Вот только один пример. Широко известно движение за возрождение евхаристической жизни в конце XIX – начале XX вв., возглавленное такими выдающимися пастырями, как святой Иоанн Кронштадтский, Алексий Мечёв, о. Валентин Амфитеатров и другими. Необходимость частого причастия святитель Иоанн обусловливал как тем, что «Развращение, испорченность стали так велики, что частое причащение Животворящих Таин Тела и Крови Христовых – совершенно необходимо для постепенного освобождения человека от внутреннего зла»[7], – так и тем, что, поскольку «целью пришествия Сына Божия на землю являлось восстановление того самого образа Божия, который мы потеряли во время падения своего, то общение с Господом Иисусом Христом особенно необходимо для нас теперь. А общение с Ним всего более совершается в таинстве приобщения Тела и Крови Его»[8]. К этому опытному обоснованию конкретной пастырской деятельности о. Валентин Амфитеатров, в свою очередь, делает дополнение, с одной стороны, несомненно, почерпнутое из опыта жизни возглавляемой им общины, с другой – позволяющее, в известном смысле, по-новому посмотреть на вопрос о действии Церкви в мире. Важно, что предложенный им ответ вовсе не подразумевается сам собой в рамках «чистой» экклесиологии или общей аскетики. Раз обожение – цель христианской жизни – осуществляется в евхаристическом соединении со Христом, рассуждает о. Валентин, то человеку, в котором поселится Христос, не только откроется жизнь небесная, но и на мир земной он посмотрит уже другими, как бы Христовыми глазами. Вследствие этого, жизнь такого человека «станет уже не грубым существованием изо дня в день, – существованием, напоминающим бродящую тень или движущийся мертвый труп, но существованием благородным, святым, при котором доступно понимание и прожитого, и переживаемого»[9]. Таким образом, причастившиеся получают право и возможность работать в вертограде Христовом, «трудиться для водворения добра, истины и красоты в себе самом, в семьях наших, в обществе и в целом человечестве»[10].
Вопросы к параграфу:
1. Что является предметом пастырского богословия?

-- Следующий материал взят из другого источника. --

(* ===== verification/CViewsProofs.v ===== *)
(** * What the C library stores, the client copies back

    [Faithful] is the interface between the two: storing a value keeps what the
    arena held, and copying from any memory that extends the arena gives the
    value back. *)

From S2P Require Import Prelude Net Cache IpText Msgpack NativeWire NativeWireProofs CViews.
Local Open Scope Z_scope.

(** What the library relies on of the allocator: a new allocation is not at
    null and not where another one is. *)
Class Malloc (malloc : Heap -> Z) : Prop :=
  malloc_fresh : forall h, malloc h <> 0 /\ h !! malloc h = None.

Class Faithful {A B} (store : A -> Arena -> B * Arena) (copy : Heap -> B -> Copy A) (good : A -> Prop) : Prop :=
  faithful : forall v a, a ⊆ (store v a).2 /\
    (good v -> forall h, (store v a).2 ⊆ h -> copy h (store v a).1 = Some (Ok v)).

Abbreviation utf8_list := (Forall (fun s => utf8_valid s = true)).

Section faithful.
Context (malloc : Heap -> Z) {Hm : Malloc malloc}.

#[local] Instance box_faithful {A} `{Element A} : Faithful (box (A := A) malloc) array (fun _ => True).
Proof using Hm.
  intros l a. unfold box, array. destruct l as [|x l]; [by split|]. destruct (Hm a) as [_ Hf].
  cbn [fst snd sp_data sp_len length]. split; [by apply insert_subseteq|]. intros _ h Hh.
  destruct (Z.eqb_spec (Z.of_nat (S (length l))) 0); [lia|].
  rewrite (lookup_weaken _ _ _ _ (lookup_insert_eq _ _ _) Hh). cbn [mbind option_bind]. rewrite of_to_block.
  cbn [length]. rewrite Z.leb_refl, take_ge by (simpl; lia). done.
Qed.

Lemma box_not_null {A} `{Element A} (l : list A) a : sp_data (box malloc l a).1 <> 0.
Proof using Hm. destruct l; [apply dangling_pos|apply (Hm a)]. Qed.

#[local] Instance text_faithful : Faithful (arena_text malloc) decode_text (fun s => utf8_valid s = true).
Proof using Hm.
  intros s a. destruct (box_faithful s a) as [Hs Hc]. split; [done|]. intros Hu h Hh.
  unfold decode_text, decode_bytes, arena_text, arena_bytes. rewrite (Hc I h Hh). cbn. by rewrite Hu.
Qed.

#[local] Instance maybe_text_faithful :
  Faithful (arena_maybe_text malloc) decode_maybe_text (fun v => forall s, v = Some s -> utf8_valid s = true).
Proof using Hm.
  intros [s|] a; [|by split]. destruct (text_faithful s a) as [Hs Hc]. split; [done|]. intros Hu h Hh.
  unfold decode_maybe_text. cbn [arena_maybe_text]. destruct (Z.eqb_spec (sp_data (arena_text malloc s a).1) 0) as [H0|_].
  { by apply box_not_null in H0. }
  rewrite (Hc (Hu s eq_refl) h Hh). done.
Qed.

Lemma store_each_faithful {A B} (store : A -> Arena -> B * Arena) copy good :
  Faithful store copy good -> Faithful (store_each store) (fun h => copy_each (copy h)) (Forall good).
Proof using.
  intros Hf vs. induction vs as [|v vs IH]; intros a; cbn [store_each]; [by split|].
  destruct (Hf v a) as [Hs Hc]. destruct (store v a) as [b a1]. destruct (IH a1) as [Hs' Hc'].
  destruct (store_each store vs a1) as [bs a2]. cbn [fst snd] in *. split; [by etrans|].
  intros [Hv Hvs]%Forall_cons h Hh. cbn [copy_each]. rewrite Hc, Hc' by (done || by etrans). done.
Qed.

#[local] Instance list_faithful {A B} `{Element B} (store : A -> Arena -> B * Arena) copy good :
  Faithful store copy good -> Faithful (store_list malloc store) (decode_list copy) (Forall good).
Proof using Hm.
  intros Hf vs a. unfold store_list, decode_list. destruct (store_each_faithful _ _ _ Hf vs a) as [Hs Hc].
  destruct (store_each store vs a) as [bs a1]. cbn [fst snd] in *. destruct (box_faithful bs a1) as [Hs' Hc'].
  split; [by etrans|]. intros Hg h Hh. rewrite (Hc' I h Hh). cbn [copy_bind]. apply Hc; [done|by etrans].
Qed.

#[local] Typeclasses Opaque arena_text arena_bytes arena_strings arena_record_out_list arena_address_out_list
  arena_scope_status_list.

(** The next field stored: its two facts, and the arena after it. *)
Ltac stored :=
  match goal with
  | |- context [match ?st ?v ?a with (_, _) => _ end] =>
      let Hs := fresh "Hs" in let Hc := fresh "Hc" in destruct (faithful (store := st) v a) as [Hs Hc];
      destruct (st v a) as [? ?]; cbn [fst snd] in Hs, Hc
  end.

Ltac extends := solve [repeat (eassumption || (etrans; [eassumption|]))].

(** Every field copied back. *)
Ltac copied :=
  repeat match goal with
  | Hc : ?good -> forall h, ?a ⊆ h -> ?copy h ?b = _ |- context [?copy ?h ?b] =>
      rewrite (Hc ltac:(done) h ltac:(extends)); cbn [copy_bind]
  end.

#[local] Instance bytes_faithful : Faithful (arena_bytes malloc) decode_bytes (fun _ => True).
Proof using Hm. exact box_faithful. Qed.

Definition RecordOut_texts (r : RecordOut) : Prop := utf8_valid (ro_name r) = true /\ utf8_valid (ro_text r) = true.

#[local] Instance record_out_faithful : Faithful (arena_record_out malloc) decode_record_out RecordOut_texts.
Proof using Hm.
  intros v a. unfold arena_record_out. repeat stored. split; [extends|]. intros [? ?] h Hh. cbn [fst snd] in *.
  unfold decode_record_out. cbn [cr_name cr_data cr_text]. copied. by destruct v.
Qed.

#[local] Instance strings_faithful :
  Faithful (arena_strings malloc) decode_strings (Forall (fun s => utf8_valid s = true)).
Proof using Hm. exact (list_faithful _ _ _ text_faithful). Qed.

#[local] Instance records_faithful :
  Faithful (arena_record_out_list malloc) decode_record_out_list (Forall RecordOut_texts).
Proof using Hm. exact (list_faithful _ _ _ record_out_faithful). Qed.

Lemma outcome_roundtrip o : outcome_of_code (outcome_code o) = Some (Ok o).
Proof using. by destruct o. Qed.

Lemma validation_roundtrip v : validation_of_code (validation_code v) = Some (Ok v).
Proof using. by destruct v. Qed.

Definition maybe_utf8 (v : option Text) : Prop := forall s, v = Some s -> utf8_valid s = true.

Definition WAnswer_texts (a : WAnswer) : Prop :=
  Forall RecordOut_texts (wa_records a) /\ utf8_valid (wa_source a) = true /\
  maybe_utf8 (wa_server a) /\ maybe_utf8 (wa_interface a).

#[local] Instance answer_faithful : Faithful (arena_answer malloc) decode_answer WAnswer_texts.
Proof using Hm.
  intros v a. unfold arena_answer. repeat stored. split; [extends|]. intros (? & ? & ? & ?) h Hh. cbn [fst snd] in *.
  unfold decode_answer. cbn [ca_outcome ca_records ca_source ca_server ca_interface ca_validation].
  rewrite outcome_roundtrip. cbn [copy_bind]. copied. rewrite validation_roundtrip. by destruct v.
Qed.

Definition AddressOut_good (x : AddressOut) : Prop := IpAddr_wf (ao_address x).

#[local] Instance address_out_faithful : Faithful (arena_address_out malloc) decode_address_out AddressOut_good.
Proof using Hm.
  intros v a. unfold arena_address_out. repeat stored. split; [extends|]. intros Hw h Hh. cbn [fst snd] in *.
  unfold decode_address_out. cbn [co_address]. assert (utf8_valid (ip_to_string (ao_address v)) = true) as Hu.
  { by apply ip_to_string_ok. }
  copied. rewrite ip_parse_to_string by done. by destruct v.
Qed.

#[local] Instance address_list_faithful :
  Faithful (arena_address_out_list malloc) decode_address_out_list (Forall AddressOut_good).
Proof using Hm. exact (list_faithful _ _ _ address_out_faithful). Qed.

Definition WAddresses_good (a : WAddresses) : Prop :=
  utf8_valid (wd_canonical a) = true /\ Forall AddressOut_good (wd_addresses a) /\ utf8_valid (wd_source a) = true.

#[local] Instance addresses_faithful : Faithful (arena_addresses malloc) decode_addresses WAddresses_good.
Proof using Hm.
  intros v a. unfold arena_addresses. repeat stored. split; [extends|]. intros (? & ? & ?) h Hh. cbn [fst snd] in *.
  unfold decode_addresses. cbn [cd_outcome cd_canonical cd_addresses cd_source cd_validation].
  rewrite outcome_roundtrip. cbn [copy_bind]. copied. rewrite validation_roundtrip. by destruct v.
Qed.

Definition ScopeStatus_texts (s : ScopeStatus) : Prop :=
  utf8_valid (ss_interface s) = true /\ utf8_list (ss_servers s) /\ utf8_list (ss_domains s) /\
  utf8_list (ss_subnets s) /\ utf8_list (ss_demoted s).

Lemma bool_u32 b : negb (u32_of_bool b =? 0) = b.
Proof using. by destruct b. Qed.

#[local] Instance scope_status_faithful : Faithful (arena_scope_status malloc) decode_scope_status ScopeStatus_texts.
Proof using Hm.
  intros v a. unfold arena_scope_status. repeat stored. split; [extends|]. intros (? & ? & ? & ? & ?) h Hh.
  cbn [fst snd] in *. unfold decode_scope_status.
  cbn [cs_interface cs_servers cs_domains cs_subnets cs_demoted cs_default_route cs_exclusive]. copied.
  rewrite !bool_u32. by destruct v.
Qed.

#[local] Instance scope_list_faithful :
  Faithful (arena_scope_status_list malloc) decode_scope_status_list (Forall ScopeStatus_texts).
Proof using Hm. exact (list_faithful _ _ _ scope_status_faithful). Qed.

Definition StatusReport_texts (s : StatusReport) : Prop :=
  utf8_valid (sr_hostname s) = true /\ Forall ScopeStatus_texts (sr_scopes s) /\ utf8_list (sr_fallback_servers s).

#[local] Instance status_report_faithful :
  Faithful (arena_status_report malloc) decode_status_report StatusReport_texts.
Proof using Hm.
  intros v a. unfold arena_status_report. repeat stored. cbn [arena_counters]. split; [extends|].
  intros (? & ? & ?) h Hh. cbn [fst snd] in *. unfold decode_status_report.
  cbn [ct_hostname ct_scopes ct_fallback_servers ct_netd ct_counters]. copied.
  cbn. rewrite bool_u32. destruct v as [? ? ? ? ? []]. done.
Qed.
End faithful.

2. Почему пастырский опыт дает особую точку зрения на содержание богословских наук?
3. Как о. Валентин Амфитеатров исходя из пастырского опыта объяснял необходимость частого причащения?
3. Источники и литература курса
Сказанное выше о важности пастырского опыта не противоречит тому, что, как и для всякой богословской науки, безусловным основанием пастырского богословия является слово Божие. Характерно при этом, что даже в его текстах – например, в посланиях апостола Павла (подробнее см. ниже) – мы найдем важнейшие законы пастырской деятельности сформулированными на основе именно пастырского опыта.
Каноны Церкви определяют как требования к личности пастыря, так и основные моменты пастырской деятельности.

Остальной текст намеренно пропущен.